Salas’s salon keeps pace with styles in Adams Village

Mary Salas: Hair Image owner holds a photo from the 1980s that shows her with other stylists who worked at the salon. Photo by Bill ForryMary Salas: Hair Image owner holds a photo from the 1980s that shows her with other stylists who worked at the salon. Photo by Bill ForryMary Salas was born to style hair.

As a child growing up in her native Greece, she never met a doll that didn’t need a complete makeover.

“I had a passion,” says Salas. “I wanted to go to school to become a stylist, but in Greece at the time, the men were the hairstylists. I was told I should become a seamstress instead.”

Needless to say, Mary was thrilled when her family immigrated to the United States at age 16. She and her sisters moved in with family members in Savin Hill and she came of age in a three-decker at 99 Sydney Street that’s since been destroyed by fire.

Ten years later, after honing her skills at a shop in Lower Mills, she opened her own salon in the heart of Adams Corner. Last Thursday, Mary quietly marked her 25th anniversary in business.

In a district that’s seen its share of comings and goings over the last quarter-century, Mary Salas’ Hair Image has become a fixture. And the woman herself? She’s become a coiffure consigliore and all-around-confidante to three generations of customers— the large majority of them from the immediate neighborhood.

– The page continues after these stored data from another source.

(** ** More on deploy_guardrail.py *)

Module DeployMoreProofs.
Import deploy_guardrail PollSpec PollProofs DeploySpec.

(** *** The latest version *)

Lemma ascii_compare_lt_trans a b c :
  Ascii.compare a b = Lt -> Ascii.compare b c = Lt -> Ascii.compare a c = Lt.
Proof.
  unfold Ascii.compare. rewrite !N.compare_lt_iff. lia.
Qed.

Lemma string_compare_lt_trans : forall a b c,
  String.compare a b = Lt -> String.compare b c = Lt -> String.compare a c = Lt.
Proof.
  induction a as [|x a IH]; intros [|y b] [|z c]; simpl; try congruence.
  destruct (Ascii.compare x y) eqn:Exy; try discriminate.
  - apply Ascii.compare_eq_iff in Exy. subst y.
    destruct (Ascii.compare x z); try congruence. apply IH.
  - intros _. destruct (Ascii.compare y z) eqn:Eyz; try discriminate.
    + apply Ascii.compare_eq_iff in Eyz. subst z. now rewrite Exy.
    + intros _. now rewrite (ascii_compare_lt_trans _ _ _ Exy Eyz).
Qed.

Lemma ltb_trans a b c :
  String.ltb a b = true -> String.ltb b c = true -> String.ltb a c = true.
Proof.
  unfold String.ltb.
  destruct (String.compare a b) eqn:Eab; try discriminate.
  destruct (String.compare b c) eqn:Ebc; try discriminate.
  now rewrite (string_compare_lt_trans _ _ _ Eab Ebc).
Qed.
(** * git-gui-python: the operation engine of [tool.py]

    A shallow embedding of the parts of [tool.py] that decide how Git
    operations are executed and reported:

    - [GitProgressHandler.update]  (progress throttling),
    - [GitWorker.run]              (one operation against the backend),
    - [GitManager]                 (submission guards, branch switching,
                                    error dialogs).

    Conventions.
    - A Python [str] is a Rocq [string] holding the bytes of its UTF-8
      encoding, so the Chinese literals of the source stand here as they
      are written.  Operations that count characters ([s[:n]], [s[n:]],
      [strip]) count encoded characters, not bytes.
    - Wall-clock readings ([time.time()], seconds) and progress counts are
      rationals; the threshold [0.5] is [1#2].
    - GitPython and Qt are opaque: every backend call is a transition of an
      abstract world that returns a value or raises. *)

From Stdlib Require Import Ascii String QArith Lqa Sorted.
From stdpp Require Import gmap strings list pretty.

Open Scope string_scope.
Open Scope list_scope.

(* ===================================================================== *)
(** * Part I: definitions                                                  *)
(* ===================================================================== *)

(** ** Python string primitives used by the source

    Strings are UTF-8 bytes.  No encoded character occurs inside another
    one or across two neighbours, so comparing, searching, splitting and
    replacing by bytes give what Python gives by characters.  Slicing and
    stripping are written by characters: a character is a byte that is
    not a continuation byte, together with the continuation bytes that
    follow it. *)
Module PyStr.

(** [bool(s)]: a string is truthy when it is not empty. *)
Definition truthy (s : string) : bool :=
  match s with EmptyString => false | String _ _ => true end.

(** [s.startswith(p)] *)
Definition startswith (s p : string) : bool := String.prefix p s.

(** [needle in hay] *)
Fixpoint contains (needle hay : string) : bool :=
  String.prefix needle hay ||
  match hay with
  | EmptyString => false
  | String _ rest => contains needle rest
  end.

(** [hay] has [needle] as a contiguous part. *)
Definition has_substring (needle hay : string) : Prop :=
  exists before after, hay = before +:+ needle +:+ after.

(** A continuation byte, [10xxxxxx]: every byte of an encoded character
    but its first. *)
Definition continuation (c : ascii) : bool :=
  let n := nat_of_ascii c in (128 <=? n)%nat && (n <? 192)%nat.
(** * codex-fcm: the FCM web-push test page and its service worker

    A shallow embedding of [src/App.tsx] (the React component with its
    handlers) and of [firebase-messaging-sw.js] (the service worker),
    with the properties the specification states about them.

    The browser and the vendored Firebase SDK are not part of the
    repository.  Every call into them is recorded in a trace, and the value
    the call produces is read from an explicit environment, so each theorem
    quantifies over whatever the platform answers. *)

From Stdlib Require Import Ascii String ZArith.
From stdpp Require Import gmap strings list pretty.
(** X2.  Once the buffer is full, the next flush tick puts the cursor at
    the capacity, whatever the tick's outcome, and from then on no
    operation ever hands a row to a writer again: every later flush tick
    finds nothing beyond the cursor, and so does the final flush, however
    many rows are appended. *)
Theorem no_write_after_full_tick (uninit : list A) (w : World A) ops1 ops2 :
  full (ring (self (apply_ops ops1 (init uninit w)))) = true ->
  let s2 := (flush_tick (apply_ops ops1 (init uninit w))).1 in
  last_flush_idx (self s2) = length uninit /\
  written (log (env (apply_ops ops2 s2))) = written (log (env s2)).
Proof.
  intros Hfull s2. set (s1 := apply_ops ops1 (init uninit w)) in *.
  destruct (apply_ops_cursor ops1 (init uninit w)) as (Hok1 & Hs1 & _ & Hc1);
    [apply ring_ok_init | simpl; lia |].
  fold s1 in Hok1, Hs1, Hc1. simpl in Hs1.
  destruct (flush_tick s1) as [s2' r2] eqn:Htick. simpl in s2. subst s2.
  destruct (flush_tick_any _ _ _ Htick) as (Hr & Hc & _).
  assert (Hwf : ring_wf (ring (self s1))).
  { destruct Hok1 as [Hl [Hw | (_ & _ & Hf)]]; [done | congruence]. }
  pose proof (length_view _ Hwf) as Hlen. rewrite Hfull in Hlen.
  assert (Hsat : last_flush_idx (self s2') = size (ring (self s2'))).
  { rewrite Hc, Hr, Hlen. lia. }
  split; [rewrite Hsat, Hr; done|].
  assert (Hok2 : ring_ok (ring (self s2'))) by (by rewrite Hr).
  assert (Hcv : last_flush_idx (self s2') <= length (view (ring (self s2'))))
    by (rewrite Hc, Hr, Hlen; lia).
  clear - Hsat Hok2 Hcv. revert s2' Hsat Hok2 Hcv.
  induction ops2 as [|o ops2 IH]; intros s Hsat Hok Hcv; simpl; [done|].
  destruct (step o s) as [s' r] eqn:Hstep. simpl.
  destruct (step_saturated _ _ _ _ Hok Hsat Hcv Hstep) as (Hw & Hok' & Hsat' & Hcv').
  rewrite (IH s' Hsat' Hok' Hcv'). done.
Qed.
Lemma calculateDopamineSpikeIndex_nonneg interactions :
  PrimFloat.leb 0 (calculateDopamineSpikeIndex interactions) = true.
Proof.
  unfold calculateDopamineSpikeIndex.
  repeat match goal with |- context [if ?b then 0%float else _] => destruct b; [done|] end.
  apply guarded_max_nonneg.
Qed.

Lemma calculateAttentionSpan_nonneg interactions :
  PrimFloat.leb 0 (calculateAttentionSpan interactions) = true.
Proof.
  unfold calculateAttentionSpan.
  destruct (length interactions =? 0)%nat; [done|].
  destruct (List.filter positiveFinite _) as [|first rest]; [done|].
  destruct (ewma_loop _ _ _); [|done]. apply guarded_max_nonneg.
Qed.

(** X1.  Whatever is passed to [computeMetrics], scroll momentum, cognitive
    load, habit strength and novelty bias lie between 0 and 1, and the
    dopamine spike index and the attention span are not negative. *)
Theorem computeMetrics_ranges clock arg :
  let metrics := computeMetrics getHours Math_pow clock arg in
  inUnit (cm_scrollMomentum metrics) /\
  inUnit (cm_cognitiveLoad metrics) /\
  inUnit (cm_habitStrength metrics) /\
  inUnit (cm_noveltyBias metrics) /\
  PrimFloat.leb 0 (cm_dopamineSpikeIndex metrics) = true /\
  PrimFloat.leb 0 (cm_attentionSpan metrics) = true.
Proof.
  intros metrics. subst metrics.
  destruct (computeMetrics_cases getHours Math_pow clock arg)
    as [[_ ->]|(session & _ & ->)]; simpl; [by repeat split|].
  repeat split;
    first [ apply calculateScrollMomentum_unit | apply calculateCognitiveLoad_unit
          | apply calculateHabitStrength_unit | apply calculateNoveltyBias_unit
          | apply calculateDopamineSpikeIndex_nonneg | apply calculateAttentionSpan_nonneg ].
Qed.

End MetricsRanges.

She muses— only half in jest— that she’s married to the business and the village itself.

“The neighborhood changes every so often, but I absolutely love it here,” says Salas, who has a vacation home in Greece that she rarely sees. “I have families who’ve been with me since day one. They call me their fountain of youth.”

The color accents and curling irons aren’t all that’s changed since the late 1980s when she first hung out her shingle on Adams Street. The McCarthy’s shoe store across the street gave way to an Irish bakery, Greenhills, that’s become a regional destination. The Eire Pub’s welcomed another president and assorted senators. And the old hardware store on the corner of Minot once run by Mr. Blasi has been reinvented as a popular Italian eatery by his sons.

The latest new eatery on the block is a hot dog and soul food take-out restaurant— right next door to Mary’s Hair Image— that is fast becoming a local favorite.

“I really like to see these new businesses coming in. It helps the pre-existing businesses survive and become stronger. I love the challenge of competition myself.”

“I’m especially excited about the Boston Sports Club,” said Salas, referring to the fitness club that has signed a ten year lease to occupy space that housed a Rite-Aid pharmacy until last spring. The club will open next spring, but construction to resurface and improve the village’s main parking lot is already underway.

“Mr. Cifrino has been very generous,” Salas says of Tom Cifrino, the man who manages the realty trust that owns the parking lot and adjacent building. “I think two hours of parking is very reasonable on that lot, because it is private property.”

Salas has no immediate plans to set aside her scissors. But she’s interested in one day passing the business off to another worthy operator. She’d like to spend a few months out of the year back in her native country.

“Hair Image is my baby, so I want to make sure it continues in the right hands,” she says.